How Accurate Are Weather Forecasts, Really?
Forecasts are better than their reputation and far from magic. Accuracy depends on how far ahead you look, and model agreement is your confidence meter.
Weather forecasts are far better than their reputation, and also far from magic. The useful truth sits in between: forecast accuracy depends almost entirely on how far ahead you are looking, and the honest way to read any forecast is to ask how confident it should be, not to expect a single certain answer.
Accuracy by horizon: the real pattern
The broad consensus from NOAA and the ECMWF, repeated across decades of verification, looks roughly like this:
- A five-day temperature forecast is right about nine times out of ten.
- A seven-day forecast is right roughly eight times out of ten.
- By ten days and beyond, skill drops sharply and a specific daily forecast starts to approach a coin flip.
Treat those as general figures, not laboratory precision, because they vary by variable (temperature is easier than precipitation), by season, and by location. The direction of travel, though, is not in doubt: the further out you look, the less you should trust the detail.
The progress behind those numbers is genuinely striking. A widely cited way to put it: a five-day forecast today is about as reliable as a one-day forecast was several decades ago. Modern forecasting gains roughly a day of skill every ten years, so the six-day forecast of today rivals the five-day forecast of a decade back. That improvement comes from better satellites, more observations, faster supercomputers, and steadily improving models.
Why forecasts fail
When a forecast busts, it is usually one of a few well-understood reasons.
- Chaos, the butterfly effect. The atmosphere is a chaotic system. Tiny errors in today's measurements grow over time until, past a week or two, they swamp the forecast. This is a fundamental limit, not just a temporary lack of computing power.
- Model resolution. Global models divide the atmosphere into a grid. Anything smaller than a grid cell, an individual thunderstorm, a sea breeze, a patch of valley fog, has to be approximated. Smaller storms are exactly the ones that are hardest to pin to a place and time.
- Sparse data. Forecasts are only as good as the observations feeding them. Oceans, deserts, and the upper atmosphere are thinly observed compared with populated land, so systems that form over the Pacific or Atlantic start their life in the model with more uncertainty.
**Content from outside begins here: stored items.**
(* ===== verification/ChainSpec.v ===== *)
(** * Chain specifications

    [node/src/chain_spec.rs] and [load_spec] of [node/src/command.rs]: the
    development and local chains with their genesis configuration.  Key
    derivation is an interface; a failing derivation panics ([expect]). *)

From stdpp Require Import base decidable list gmap strings.
From Stdlib Require Import Strings.Byte ZArith Lia.
From S2P Require Import Prelude Errors Proofs State Authorities Runtime.

(** Key derivation from a secret string ([Pair::from_string]) for the two kinds
    of authority keys and for accounts. *)
Class SeedKeys := {
  AuraId : Type;
  GrandpaId : Type;
  AccountId : Type;
  aura_from_string : string → option AuraId;
  grandpa_from_string : string → option GrandpaId;
  account_from_string : string → option AccountId
}.

Inductive ChainType : Type := Development | LocalChain.

(** [GenesisConfig]; the transaction payment's part is its default. *)
Record GenesisConfig `{SeedKeys} := mkGenesis {
  system_code : list byte;
  balances : list (AccountId * Z);
  aura_authorities : list AuraId;
  grandpa_authorities : list (GrandpaId * Z);
  sudo_key : option AccountId
}.

(** [ChainSpec::from_genesis] keeps the closure that builds the genesis. *)
Record ChainSpec `{SeedKeys} := mkChainSpec {
  spec_name : string;
  spec_id : string;
  chain_type : ChainType;
  genesis : outcome GenesisConfig;
  spec_boot_nodes : list string
}.

Arguments mkGenesis {_} _ _ _ _ _.
Arguments mkChainSpec {_} _ _ _ _ _.

Section ChainSpecs.
Context `{SeedKeys}.

(** [get_from_seed]: [Pair::from_string(&format!("//{seed}"), None).expect(..)] *)
Definition get_from_seed {K} (from_string : string → option K) (seed : string) : outcome K :=
  unwrap_option (from_string ("//" +:+ seed)).

Definition get_account_id_from_seed (seed : string) : outcome AccountId :=
  get_from_seed account_from_string seed.

Definition authority_keys_from_seed (s : string) : outcome (AuraId * GrandpaId) :=
  a ← get_from_seed aura_from_string s;
  g ← get_from_seed grandpa_from_string s;
  Ret (a, g).

Definition testnet_genesis (wasm_binary : list byte) (initial_authorities : list (AuraId * GrandpaId))
    (root_key : AccountId) (endowed_accounts : list AccountId) (_enable_println : bool) :
    GenesisConfig :=
  mkGenesis wasm_binary ((λ k, (k, Z.shiftl 1 60)) <$> endowed_accounts)
    (fst <$> initial_authorities) ((λ x, (x.2, 1%Z)) <$> initial_authorities) (Some root_key).

(** The closure of both configurations, from the seeds they name. *)
Definition genesis_from_seeds (wasm_binary : list byte) (authority_seeds : list string)
    (root_seed : string) (endowed_seeds : list string) : outcome GenesisConfig :=
  auths ← outcome_map authority_keys_from_seed authority_seeds;
  root ← get_account_id_from_seed root_seed;
  endowed ← outcome_map get_account_id_from_seed endowed_seeds;
  Ret (testnet_genesis wasm_binary auths root endowed true).

Definition dev_authorities : list string := ["Alice"].
Definition dev_endowed : list string := ["Alice"; "Bob"; "Alice//stash"; "Bob//stash"].

Definition development_config (WASM_BINARY : option (list byte)) : result string ChainSpec :=
  wasm_binary ← ok_or WASM_BINARY "Development wasm not available";
  Ok (mkChainSpec "Development" "dev" Development
        (genesis_from_seeds wasm_binary dev_authorities "Alice" dev_endowed) []).

Definition local_authorities : list string := ["Alice"; "Bob"; "Charlie"; "Dave"].
Definition local_endowed : list string :=
  ["Alice"; "Bob"; "Charlie"; "Dave"; "Eve"; "Ferdie"; "Alice//stash"; "Bob//stash";
   "Charlie//stash"; "Dave//stash"; "Eve//stash"; "Ferdie//stash"].

Definition local_testnet_config (WASM_BINARY : option (list byte)) : result string ChainSpec :=
  wasm_binary ← ok_or WASM_BINARY "Development wasm not available";
  Ok (mkChainSpec "Local Testnet" "local_testnet" LocalChain
        (genesis_from_seeds wasm_binary local_authorities "Alice" local_endowed) []).

(** [SubstrateCli::load_spec]; reading a file is an argument. *)
Definition load_spec (WASM_BINARY : option (list byte))
    (from_json_file : string → result string ChainSpec) (id : string) : result string ChainSpec :=
  if bool_decide (id = "dev") then development_config WASM_BINARY
  else if bool_decide (id = "" ∨ id = "local") then local_testnet_config WASM_BINARY
  else from_json_file id.

(** ** The genesis of the two chains *)

(** A chain that can start: every authority has both keys, the chain's pallet
    can hold its authorities, no authority is listed twice, the sudo account has
    funds and the issuance fits a [u128]. *)
Definition genesis_ok (g : GenesisConfig) : Prop :=
  length (aura_authorities g) = length (grandpa_authorities g) ∧
  length (aura_authorities g) ≤ VSMaxAuthorities ∧ NoDup (aura_authorities g) ∧
  (∃ root, sudo_key g = Some root ∧ root ∈ (balances g).*1) ∧
  (foldr (λ b acc, b.2 + acc) 0 (balances g) < 2 ^ 128)%Z.

Lemma authority_keys_aura seeds auths :
  outcome_map authority_keys_from_seed seeds = Ret auths →
  Forall2 (λ s a, aura_from_string ("//" +:+ s) = Some a) seeds (fst <$> auths).
Proof.
  rewrite outcome_map_Forall2, Forall2_fmap_r. intros Hf.
  eapply Forall2_impl; [exact Hf|]. intros s [a g].
  unfold authority_keys_from_seed, get_from_seed. cbn.
  destruct (aura_from_string _); [|done]. cbn. destruct (grandpa_from_string _); [|done]. naive_solver.
Qed.

Lemma issuance (endowed : list AccountId) :
  foldr (λ b acc, b.2 + acc)%Z 0%Z ((λ k, (k, Z.shiftl 1 60)) <$> endowed) =
  (Z.of_nat (length endowed) * 2 ^ 60)%Z.
Proof.
  induction endowed as [|k l IH]; [done|]. cbn [fmap list_fmap foldr length]. rewrite IH.
  cbn [snd]. change (Z.shiftl 1 60) with (2 ^ 60)%Z. rewrite Nat2Z.inj_succ. lia.
Qed.

Lemma genesis_from_seeds_ok wasm authority_seeds root_seed endowed_seeds g :
  NoDup authority_seeds → length authority_seeds ≤ VSMaxAuthorities → root_seed ∈ endowed_seeds →
  length endowed_seeds ≤ 1000 →
  (∀ s s' a, aura_from_string ("//" +:+ s) = Some a → aura_from_string ("//" +:+ s') = Some a → s = s') →
  genesis_from_seeds wasm authority_seeds root_seed endowed_seeds = Ret g →
  genesis_ok g ∧ length (aura_authorities g) = length authority_seeds ∧ system_code g = wasm.
Proof.
  intros Hnd Hmax Hroot Hlen Hinj. unfold genesis_from_seeds.
  destruct (outcome_map authority_keys_from_seed authority_seeds) as [auths| |] eqn:Ea; [|done..].
  rewrite outcome_ret_bind.
  destruct (get_account_id_from_seed root_seed) as [root| |] eqn:Er; [|done..]. rewrite outcome_ret_bind.
  destruct (outcome_map get_account_id_from_seed endowed_seeds) as [endowed| |] eqn:Ee; [|done..].
  rewrite outcome_ret_bind. intros [= <-].
  pose proof (proj1 (outcome_map_Forall2 _ _ _) Ea) as Hla. apply Forall2_length in Hla.
  pose proof (proj1 (outcome_map_Forall2 _ _ _) Ee) as Hle. apply Forall2_length in Hle.
  unfold genesis_ok, testnet_genesis. cbn. rewrite !length_fmap. split_and!; try (done || lia).
  - apply NoDup_alt. intros i j a Hi Hj. apply authority_keys_aura in Ea.
    destruct (Forall2_lookup_r _ _ _ i a Ea Hi) as (s & Hs & Es).
    destruct (Forall2_lookup_r _ _ _ j a Ea Hj) as (s' & Hs' & Es').
    assert (s = s') as -> by by eapply Hinj. by eapply NoDup_lookup.
  - exists root. split; [done|]. apply (outcome_map_elem_l _ _ _ _ Ee) in Hroot as (root' & Hin & E).
    rewrite Er in E. injection E as ->. rewrite <- list_fmap_compose, list_fmap_id. done.
  - rewrite issuance, <- Hle. change (2 ^ 60)%Z with 1152921504606846976%Z.
    change (2 ^ 128)%Z with 340282366920938463463374607431768211456%Z. lia.
Qed.

(** When the runtime's code is there, key derivation succeeds and different
    seeds give different authority keys, the development and the local chain
    have a genesis that can start: as many Aura as Grandpa authorities, all
    different and at most 32, a sudo account with funds and an issuance that fits
    a [u128].  The local chain has four authorities, so an event needs three
    witnesses and one authority may fail; the development chain needs its only
    one. *)
Theorem chain_specs_start wasm id spec g from_json_file :
  (∀ s s' a, aura_from_string ("//" +:+ s) = Some a → aura_from_string ("//" +:+ s') = Some a → s = s') →
  id ∈ ["dev"; ""; "local"] →
  load_spec (Some wasm) from_json_file id = Ok spec → genesis spec = Ret g →
  genesis_ok g ∧ system_code g = wasm ∧
  (∀ auths, length (authorities auths) = length (aura_authorities g) →
     target auths = if bool_decide (id = "dev") then 1%Z else 3%Z).
Proof.
  intros Hinj Hid Hload Hg.
  assert ((id = "dev" ∧ genesis_from_seeds wasm dev_authorities "Alice" dev_endowed = Ret g) ∨
          (id ≠ "dev" ∧ genesis_from_seeds wasm local_authorities "Alice" local_endowed = Ret g))
    as [[-> Hgen]|[Hne Hgen]].
  { rewrite !elem_of_cons, elem_of_nil in Hid.
    destruct Hid as [->|[->|[->|[]]]]; injection Hload as <-; [by left|by right..]. }
  all: apply genesis_from_seeds_ok in Hgen as (Hok & Hlen & Hcode);
    [|solve [apply (bool_decide_eq_true_1 (NoDup _)); vm_compute; reflexivity]
     |vm_compute; lia
     |left|vm_compute; lia|done].
  all: split_and!; [done..|]; intros auths Ha; unfold target; rewrite Ha, Hlen.
  - done.
  - by rewrite bool_decide_eq_false_2.
Qed.

End ChainSpecs.

(** ** Witness: keys named by their seeds *)

#[local] Instance text_keys : SeedKeys := {|
  AuraId := string;
  GrandpaId := string;
  AccountId := string;
  aura_from_string := Some;
  grandpa_from_string := Some;
  account_from_string := Some
|}.

Lemma chain_specs_start_witness :
  ∃ spec g, load_spec (Some [x00]) (λ _, Err "no file") "local" = Ok spec ∧ genesis spec = Ret g ∧
    genesis_ok g.
Proof.
  destruct (load_spec (Some [x00]) (λ _, Err "no file") "local") as [spec|] eqn:El; [|discriminate El].
  destruct (genesis spec) as [g| |] eqn:Eg.
  - exists spec, g. split; [reflexivity|]. split; [exact Eg|].
    apply (chain_specs_start [x00] "local" spec g (λ _, Err "no file")).
    + intros s s' a [= <-] [= E]. symmetry. exact E.
    + right. right. left.
    + exact El.
    + exact Eg.
  - injection El as <-. discriminate Eg.
  - injection El as <-. discriminate Eg.
Defined.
The short range is a different game
Everything above is about the medium range, days ahead. For the next few hours, forecasting works differently and often better. Nowcasting leans on radar, satellite, and the current state of the sky rather than on a global model's long projection, which is why a good radar view can tell you within minutes whether the shower overhead will pass. If you only need to know whether to leave now or wait twenty minutes, trust the radar over the daily icon.
What "70% chance of rain" actually means
Probability of precipitation confuses almost everyone, and the apps rarely explain it. In the US National Weather Service definition, it combines two things: how confident the forecaster is that rain will occur somewhere in the area, and what fraction of the area is expected to get wet.
A "70% chance of rain" does not mean it will rain for 70% of the day, or on 70% of your town. It means that, taking confidence and coverage together, any given point in the forecast area has about a 70% chance of measurable rain during the period.
The practical takeaway: a high percentage is a strong signal to carry the umbrella, and a low one is not a promise of a dry day, just a lower likelihood.
Model agreement is the confidence signal
Here is the part most weather apps hide behind a single icon. Forecasters do not rely on one model. They look at several, the American GFS, the European ECMWF, the national blends, and sometimes at dozens of slightly perturbed runs of the same model, called an ensemble. When those runs cluster tightly around the same outcome, confidence is high. When they scatter, the future is genuinely uncertain, and no amount of polished design can change that.
This is the single most useful habit you can adopt as a forecast reader: treat agreement between independent models as your confidence meter. A sunny icon that every model agrees on is worth far more than the same icon when the models are split. That is exactly why we show the models side by side and flag disagreement rather than blending everything into one falsely confident number. You can see how the models have verified recently at which US forecast is most accurate, or check the current spread for your location from compare US forecasts.
The honest bottom line
So, how accurate are weather forecasts? For the next few days, very, easily good enough to plan around. Through about a week, still useful if you read them as probabilities rather than promises. Beyond ten days, treat any specific daily detail as a rough hint at best. The forecast has not failed you when day ten changes; that is the atmosphere reminding you it is chaotic. Read the odds, watch whether the models agree, and you will be right far more often than the "the forecast is always wrong" crowd.